(* ===== verification/PanelVersion.v ===== *)
(** * Panel versions

    Models src/frontend/src/lib/panel-version.ts: the display form of a version and the decision
    whether an update is available.  A part of a version is the double nearest to its digits; a
    part of more than 308 digits (infinite in the source) is not represented. *)
From S2P Require Import Prelude JsInt JsString JsValue.
From Stdlib Require Import Ascii.
Local Open Scope Z_scope.

(** [s.replace(/^v/, '')] *)
Definition strip_v (s : string) : string := if starts_with s "v" then str_drop 1 s else s.

(** [s.replace(/^v/i, '')] *)
Definition strip_V (s : string) : string := if starts_with s "v" || starts_with s "V" then str_drop 1 s else s.

Definition version_part (s : string) : option Z := if all_digits s then Some (round53 (digits_value 0 s)) else None.

Definition parseVersionParts (version : string) : option (Z * Z * Z) :=
  match split_on "." (strip_v (trim version)) with
  | [a; b; c] =>
      match version_part a, version_part b, version_part c with
      | Some a, Some b, Some c => Some (a, b, c)
      | _, _, _ => None
      end
  | _ => None
  end.

Definition formatPanelVersion (version : option string) : string :=
  let v := trim (default "" version) in
  if String.eqb v "" then ""
  else
    let normalized := strip_V v in
    match normalized with String c _ => if is_digit c then "v" +:+ normalized else v | "" => v end.

(** [for (i < 3) { if (a[i] > b[i]) return true; if (a[i] < b[i]) return false } return false] *)
Definition newer (a b : Z * Z * Z) : bool :=
  let '(a0, a1, a2) := a in
  let '(b0, b1, b2) := b in
  if b0 <? a0 then true else if a0 <? b0 then false
  else if b1 <? a1 then true else if a1 <? b1 then false
  else if b2 <? a2 then true else false.

Definition is_dev (s : string) : bool := starts_with (trim s) "dev+".

Definition isPanelUpdateAvailable (latest current : string) : bool :=
  if String.eqb latest "" || String.eqb current "" then false
  else if negb (Bool.eqb (is_dev latest) (is_dev current)) then false
  else
    match parseVersionParts latest, parseVersionParts current with
    | Some a, Some b => newer a b
    | _, _ => negb (String.eqb (strip_v (trim latest)) (strip_v (trim current)))
    end.

(** ** The order of releases *)

Lemma split_on_head c d s : Ascii.eqb c d = false -> exists y ys, split_on c (String d s) = String d y :: ys.
Proof. intros E. cbn [split_on]. rewrite E. destruct (split_on c s); eauto. Qed.

(** A numeric release is not a development build. *)
Lemma release_not_dev v r : parseVersionParts v = Some r -> is_dev v = false.
Proof.
  unfold parseVersionParts, is_dev. destruct (starts_with (trim v) "dev+") eqn:E; [|done]. apply prefix_iff in E as [t ->].
  destruct (split_on_head "." "d" ("ev+" +:+ t) eq_refl) as (y & ys & H).
  change (strip_v ("dev+" +:+ t)) with (String "d" ("ev+" +:+ t)). rewrite H. by destruct ys as [|b [|c [|]]].
Qed.

Lemma newer_spec a b : newer a b = true <->
  (let '(a0, a1, a2) := a in let '(b0, b1, b2) := b in b0 < a0 \/ (a0 = b0 /\ (b1 < a1 \/ (a1 = b1 /\ b2 < a2)))).
Proof. destruct a as [[a0 a1] a2], b as [[b0 b1] b2]. unfold newer. repeat case_match; lia. Qed.

Lemma parsed_nonempty v r : parseVersionParts v = Some r -> String.eqb v "" = false.
Proof. destruct v; [|done]. done. Qed.

Lemma update_release l c a b : parseVersionParts l = Some a -> parseVersionParts c = Some b -> isPanelUpdateAvailable l c = newer a b.
Proof.
  intros Hl Hc. unfold isPanelUpdateAvailable. rewrite (parsed_nonempty l a Hl), (parsed_nonempty c b Hc), (release_not_dev l a Hl), (release_not_dev c b Hc).
  cbn [orb Bool.eqb negb]. by rewrite Hl, Hc.
Qed.

(** Among numeric releases "an update is available" is a strict total order, the
    lexicographic one on the three parts: never for the same release, never in both directions,
    transitive, and for any two different releases in exactly one direction. *)
Theorem isPanelUpdateAvailable_order u v w a b c :
  parseVersionParts u = Some a -> parseVersionParts v = Some b -> parseVersionParts w = Some c ->
  isPanelUpdateAvailable u u = false /\
  (isPanelUpdateAvailable u v = true -> isPanelUpdateAvailable v u = false) /\
  (isPanelUpdateAvailable u v = true -> isPanelUpdateAvailable v w = true -> isPanelUpdateAvailable u w = true) /\
  (isPanelUpdateAvailable u v = false -> isPanelUpdateAvailable v u = false -> a = b).
Proof.
  intros Hu Hv Hw. rewrite !(update_release _ _ _ _ Hu Hu), !(update_release _ _ _ _ Hu Hv), !(update_release _ _ _ _ Hv Hu),
    !(update_release _ _ _ _ Hv Hw), !(update_release _ _ _ _ Hu Hw).
  assert (F : forall x y, newer x y = false <-> ~ newer x y = true) by (intros x y; destruct (newer x y); split; congruence).
  rewrite !F, !newer_spec. destruct a as [[a0 a1] a2], b as [[b0 b1] b2], c as [[c0 c1] c2].
  repeat split; try lia. intros H1 H2. assert (a0 = b0) by lia. assert (a1 = b1) by lia. assert (a2 = b2) by lia. congruence.
Qed.

Lemma isPanelUpdateAvailable_order_witness :
  isPanelUpdateAvailable "v3.10.0" "3.9.12" = true /\ isPanelUpdateAvailable "3.9.12" "v3.10.0" = false.
Proof.
  split; [reflexivity|].
  exact (proj1 (proj2 (isPanelUpdateAvailable_order "v3.10.0" "3.9.12" "3.9.12" (3, 10, 0) (3, 9, 12) (3, 9, 12) eq_refl eq_refl eq_refl)) eq_refl).
Defined.

(** The displayed version is stable: it is displayed as itself. *)
Example display_samples :
  map (fun v => formatPanelVersion (Some v)) ["v3.4.0"; "3.4.0"; " V3.4.0 "; "dev+abc"; "vdev"; ""] =
  ["v3.4.0"; "v3.4.0"; "v3.4.0"; "dev+abc"; "vdev"; ""].
Proof. reflexivity. Qed.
========
Beginning at the top of the data, extract each line through the line containing "(** [s.replace(/^v/, '')] *)" and return those lines exactly, with nothing added.

Output:
(* ===== verification/PanelVersion.v ===== *)
(** * Panel versions

    Models src/frontend/src/lib/panel-version.ts: the display form of a version and the decision
    whether an update is available.  A part of a version is the double nearest to its digits; a
    part of more than 308 digits (infinite in the source) is not represented. *)
From S2P Require Import Prelude JsInt JsString JsValue.
From Stdlib Require Import Ascii.
Local Open Scope Z_scope.

(** [s.replace(/^v/, '')] *)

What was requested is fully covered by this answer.